Kemerosotan moral santri ini  mengacu pada rendahnya pemahaman ajaran ulama-ulama salaf yang tertuang dalam bentuk ahwal (prilaku), lisan (wejangan) atau tulisan (kitab/buku). Akibatnya,  identitas santri sedikit demi sedikit mulai terkikis seiring perkembangan usia, lebih-lebih pada remaja. Diperparah lagi karena pengaruh pesatnya laju budaya modern dan informasi tanpa ada filter ketat. Obyek perhatian santri dalam berpikir, bersikap dan bertindak juga mulai bergeser mengikuti aturan main remaja sebaya yang berkembang di lingkungan eksternal pesantren. Kontrol diri yang lemah akan menambah daftar "kenakalan" santri  yang tidak bisa mempelajari dan membedakan tingkah laku yang dapat diterima dengan yang tidak dapat diterima. Begitupun bagi mereka yang telah mengetahui perbedaan dua tingkah laku tersebut, namun tidak bisa mengembangkan kontrol diri untuk bertingkah laku sesuai dengan ilmu pengetahuannya.
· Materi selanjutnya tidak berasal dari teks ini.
(* ===== verification/PgcacheInv.v ===== *)
(** * The invariant of the page cache

    Reference counts of pages and the lists of unused pages. [h p] is how many
    users outside the cache have page [p]; every operation is proved against
    the change of [h] it makes. *)
From S2P Require Import Prelude BmapMds Slvr Pgcache.

(** ** The invariant *)
Definition listed (s : pcache) : list Z := pc_idle s ++ pc_readahead s ++ pc_reaped s.
Definition one (b : bool) : Z := if b then 1 else 0.

Record pg_ok (s : pcache) (h : Z → Z) (p : Z) (e : bmpce) : Prop := {
  pg_off : bmpce_off e = p;
  pg_ref : bmpce_ref e = h p + one (bool_decide (p ∈ listed s));
  pg_used : 0 < bmpce_ref e;
  pg_tofree : hasf (bmpce_flags e) BMPCEF_TOFREE = false;
  pg_idle : hasf (bmpce_flags e) BMPCEF_IDLE = bool_decide (p ∈ pc_idle s);
  pg_ra : hasf (bmpce_flags e) BMPCEF_READALC = bool_decide (p ∈ pc_readahead s);
  pg_reaped : p ∈ pc_reaped s → hasf (bmpce_flags e) BMPCEF_REAPED = true;
  pg_discard : hasf (bmpce_flags e) BMPCEF_REAPED = true → hasf (bmpce_flags e) BMPCEF_DISCARD = true;
  pg_unused : p ∈ pc_idle s ∨ p ∈ pc_readahead s → h p = 0 ∧ hasf (bmpce_flags e) BMPCEF_REAPED = false;
}.

Record pcinv (s : pcache) (h : Z → Z) : Prop := {
  pci_nodup : NoDup (listed s);
  pci_pos : ∀ p, 0 ≤ h p;
  pci_dom : ∀ p, 0 < h p ∨ p ∈ listed s → is_Some (pc_tree s !! p);
  pci_pg : ∀ p e, pc_tree s !! p = Some e → pg_ok s h p e;
}.

(** One more or one less user of [p]. *)
Definition hadd (h : Z → Z) (p n : Z) : Z → Z := λ q, if q =? p then h q + n else h q.

(** The page has the same data and the same state of transfers. *)
Record keeps (e e' : bmpce) : Prop := {
  kp_rc : bmpce_rc e' = bmpce_rc e;
  kp_len : bmpce_len e' = bmpce_len e;
  kp_off : bmpce_off e' = bmpce_off e;
  kp_start : bmpce_start e' = bmpce_start e;
  kp_base : bmpce_base e' = bmpce_base e;
  kp_rdy : hasf (bmpce_flags e') BMPCEF_DATARDY = hasf (bmpce_flags e) BMPCEF_DATARDY;
  kp_fault : hasf (bmpce_flags e') BMPCEF_FAULTING = hasf (bmpce_flags e) BMPCEF_FAULTING;
  kp_pin : hasf (bmpce_flags e') BMPCEF_PINNED = hasf (bmpce_flags e) BMPCEF_PINNED;
}.
Definition same_eio (e e' : bmpce) : Prop := hasf (bmpce_flags e') BMPCEF_EIO = hasf (bmpce_flags e) BMPCEF_EIO.

Lemma pcinv_init : pcinv pcache_init (λ _, 0).
Proof. split; [constructor|lia| |done]. intros p [|Hp]; [lia|]. by apply elem_of_nil in Hp. Qed.
(** Every page of the range is a page of one of the requests. *)
Lemma joined_pages rs : ∀ hi soff p,
  joined hi rs → (∀ r, r ∈ rs → 0 < biorq_len r ∧ biorq_pages r = biorq_page_offs (biorq_off r) (biorq_len r)) →
  soff < hi → p ∈ biorq_page_offs soff (reach hi rs - soff) →
  p ∈ biorq_page_offs soff (hi - soff) ∨ ∃ r, r ∈ rs ∧ p ∈ biorq_pages r.
Proof.
  induction rs as [|r rs IH]; intros hi soff p Hj Hrs Hhi Hp; [by left|]. simpl in Hj, Hp. destruct Hj as [Hj1 Hj].
  destruct (Hrs r ltac:(left)) as [Hl Hpg]. destruct (IH (Z.max hi (biorq_voff_get r)) soff p) as [Hin|(q & Hq & Hin)]; try done; try lia.
  { intros q Hq. apply Hrs. by right. }
  2:{ right. exists q. split; [by right|done]. }
  destruct (decide (p ∈ biorq_page_offs soff (hi - soff))) as [|Hno]; [by left|]. right. exists r. split; [left|]. rewrite Hpg.
  rewrite elem_of_page_offs in * by (unfold biorq_voff_get in *; lia). unfold biorq_voff_get in *. destruct Hin as (Ha & Hb & Hc).
  split_and!; [done| |].
  - destruct (decide (hi ≤ p)); [|exfalso; apply Hno; split_and!; done || lia]. pose proof (page_align_bound (biorq_off r)). lia.
  - destruct (decide (p < hi)); [|lia]. exfalso. apply Hno. split_and!; done || lia.
Qed.
(** The RPC of a group has the pages of its range, and the bytes of the range
    as the pages have them. *)
Lemma wp_coalesce_map g rs s (Q : bmpc_write_coalescer → pcache → Prop) :
  group_of rs g → 0 < bwc_size g ≤ LNET_MTU_RIC → StronglySorted off_le rs → (∀ r, r ∈ rs → rq_shape r ∧ pgs_in s (biorq_pages r)) →
  (∀ iovs, Z.of_nat (length iovs) ≤ 33 → (∀ m i, 0 ≤ i < bwc_size g → iov_bytes m iovs i = page_byte m (bwc_soff g + i)) →
     Q {| bwc_size := bwc_size g; bwc_soff := bwc_soff g; bwc_biorqs := bwc_biorqs g; bwc_iovs := iovs;
          bwc_bmpces := biorq_page_offs (bwc_soff g) (bwc_size g) |} s) →
  wp (bmap_flush_coalesce_map g rs) Q s.
Proof.
  intros Hg Hsz Hs Hrs HQ. destruct rs as [|r rs]; [done|]. destruct Hg as (Hso & Hj & Hre).
  destruct (Hrs r ltac:(left)) as ((Hr0 & Hrl & Hrb & Hrp) & Hrpg). apply StronglySorted_inv in Hs as [Hs Hall]. rewrite Forall_forall in Hall.
  assert (biorq_npages (bwc_soff g) (bwc_size g) ≤ BMPC_COALESCE_MAX_IOV) as Hmax.
  { rewrite max_iov, npages_eq by lia. rewrite MTU_slvr in Hsz. unfold SLASH_SLVR_SIZE in Hsz. rewrite bufsz_eq. zdiv. }
  unfold bmap_flush_coalesce_map, bmap_flush_coalesce_prep. wp_step. wp_step. simpl. wp_step. wp_step.
  set (n := Z.to_nat (biorq_npages (biorq_off r) (biorq_len r))).
  assert (Z.of_nat n = biorq_npages (biorq_off r) (biorq_len r)) as Hn by (unfold n; rewrite npages_eq by done; rewrite bufsz_eq; zdiv).
  unfold biorq_voff_get in Hre, Hj. pose proof (reach_ge (biorq_off r + biorq_len r) rs) as Hge.
  rewrite Hrp in *. unfold biorq_page_offs in *. fold n in Hrpg |- *.
  replace (page_align (biorq_off r)) with (page_align (biorq_off r) + Z.of_nat 0 * BMPC_BUFSZ) at 1 by lia.
  wp_step. apply (wp_prep_pages n true (biorq_off r) (biorq_off r) (biorq_len r) (page_align (biorq_off r)) 0 0).
  1: done.
  1: intros p Hp; by apply elem_of_nil in Hp.
  1: lia.
  1: pose proof (page_align_bound (biorq_off r)); lia.
  1,2: done.
  { simpl. rewrite Hn. assert (biorq_npages (biorq_off r) (biorq_len r) ≤ biorq_npages (bwc_soff g) (bwc_size g)); [|lia].
    rewrite !npages_eq by lia. rewrite bufsz_eq. zdiv. }
  1: lia.
  { intros Hz. rewrite Hz in Hn. rewrite npages_eq in Hn by done. rewrite bufsz_eq in Hn. zdiv. }
  { intros _. rewrite page_align_eq. rewrite npages_eq in Hn by done. rewrite bufsz_eq in *. zdiv. }
  wp_step. apply wp_assert; [done|]. simpl.
  apply (wp_prep_loop rs (page_align (biorq_off r)) (biorq_off r) r (biorq_off r + biorq_len r)); try done; try lia.
  { intros q Hq. destruct (Hrs q ltac:(by right)) as [? ?]. pose proof (Hall q Hq) as Hle. unfold off_le in Hle. done. }
  { unfold n. do 2 f_equal. lia. }
  { replace (reach (biorq_off r + biorq_len r) rs - biorq_off r) with (bwc_size g) by lia. by rewrite <-Hso. }
  intros e He. replace (reach (biorq_off r + biorq_len r) rs - biorq_off r) with (bwc_size g) by lia.
  wp_step. apply wp_assert; [unfold biorq_voff_get in He; apply Z.eqb_eq; lia|]. wp_step. wp_step. apply wp_assert; [by apply Z.eqb_eq|]. wp_step.
  set (k := Z.to_nat (biorq_npages (biorq_off r) (bwc_size g))). unfold biorq_page_offs at 1. fold k.
  assert (Z.of_nat k = biorq_npages (biorq_off r) (bwc_size g)) as Hk by (unfold k; rewrite npages_eq by lia; rewrite bufsz_eq; zdiv).
  apply (wp_map_loop k true (biorq_off r) (page_align (biorq_off r)) (biorq_off r) (bwc_size g)).
  - intros p. unfold k. fold (biorq_page_offs (biorq_off r) (bwc_size g)). intros Hp.
    replace (bwc_size g) with (reach (biorq_off r + biorq_len r) rs - biorq_off r) in Hp by lia.
    destruct (λ A B, joined_pages rs _ (biorq_off r) p Hj A B Hp) as [Hin|(q & Hq & Hin)].
    + intros q Hq. destruct (Hrs q ltac:(by right)) as [(? & ? & ? & ?) _]. done.
    + lia.
    + apply Hrpg. replace (biorq_off r + biorq_len r - biorq_off r) with (biorq_len r) in Hin by lia. exact Hin.
    + destruct (Hrs q ltac:(by right)) as [_ Hpq]. by apply Hpq.
  - apply page_align_uniq; [|pose proof (page_align_bound (biorq_off r)); rewrite bufsz_eq in *; lia].
    rewrite !page_align_eq. rewrite bufsz_eq. zdiv.
  - done.
  - apply page_align_bound.
  - lia.
  - intros Hz. rewrite Hz in Hk. rewrite npages_eq in Hk by lia. rewrite bufsz_eq in Hk. zdiv.
  - intros _. rewrite page_align_eq. rewrite npages_eq in Hk by lia. rewrite bufsz_eq in *. zdiv.
  - intros iovs Hl Hby. wp_step. apply wp_assert; [rewrite Hl, Hk, <-Hso; lia|]. wp_step. apply wp_assert; [done|]. wp_step.
    rewrite Hso in HQ. rewrite Hso. apply HQ; [|done]. rewrite Hl, Hk, <-Hso, <-max_iov. done.
Qed.
Lemma coalesce_map_run g rs s :
  group_of rs g → 0 < bwc_size g ≤ LNET_MTU_RIC → StronglySorted off_le rs → (∀ r, r ∈ rs → rq_shape r ∧ pgs_in s (biorq_pages r)) →
  ∃ g', bmap_flush_coalesce_map g rs s = Done (g', s) ∧ bwc_soff g' = bwc_soff g ∧ bwc_size g' = bwc_size g ∧ Z.of_nat (length (bwc_iovs g')) ≤ 33 ∧
    bwc_bmpces g' = biorq_page_offs (bwc_soff g) (bwc_size g) ∧ ∀ i, 0 ≤ i < bwc_size g → iov_bytes (pc_tree s) (bwc_iovs g') i = page_byte (pc_tree s) (bwc_soff g + i).
Proof.
  intros Hg Hsz Hs Hrs. destruct (wp_run (bmap_flush_coalesce_map g rs) (λ g' s', s' = s ∧ bwc_soff g' = bwc_soff g ∧ bwc_size g' = bwc_size g ∧ Z.of_nat (length (bwc_iovs g')) ≤ 33 ∧
    bwc_bmpces g' = biorq_page_offs (bwc_soff g) (bwc_size g) ∧ ∀ i, 0 ≤ i < bwc_size g → iov_bytes (pc_tree s) (bwc_iovs g') i = page_byte (pc_tree s) (bwc_soff g + i)) s) as (g' & s' & Hr & -> & HQ).
  { eapply wp_coalesce_map; try done. intros iovs Hn Hby. simpl. split_and!; try done. by apply Hby. }
  by exists g'.
Qed.
End map.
Kegagalan mencapai identitas peran dan lemahnya kontrol diri bisa dicegah atau diatasi dengan prinsip keteladanan. Santri harus bisa mendapatkan sebanyak mungkin figur tokoh-tokoh pesantren yang telah melampaui masa nyantrinya dengan baik. Usaha apa saja yang mereka lakukan hingga bisa mencapai taraf kesuksesan, baik dari segi intelektual maupun segi kepribadian untuk kemudian dipraktekkan, sebut saja keteladanan Kiai Abd. Hamid Pasuruan dalam buku biografinya “Percik-Percik Keteladanan Kiai Hamid Pasuruan”. Siapa tahu, kita mendapatkan berkah keteladan figur Kiai Hamid dan diberi ma'unah untuk meneladaninya?... Wallahu A’lam bi al-Showab.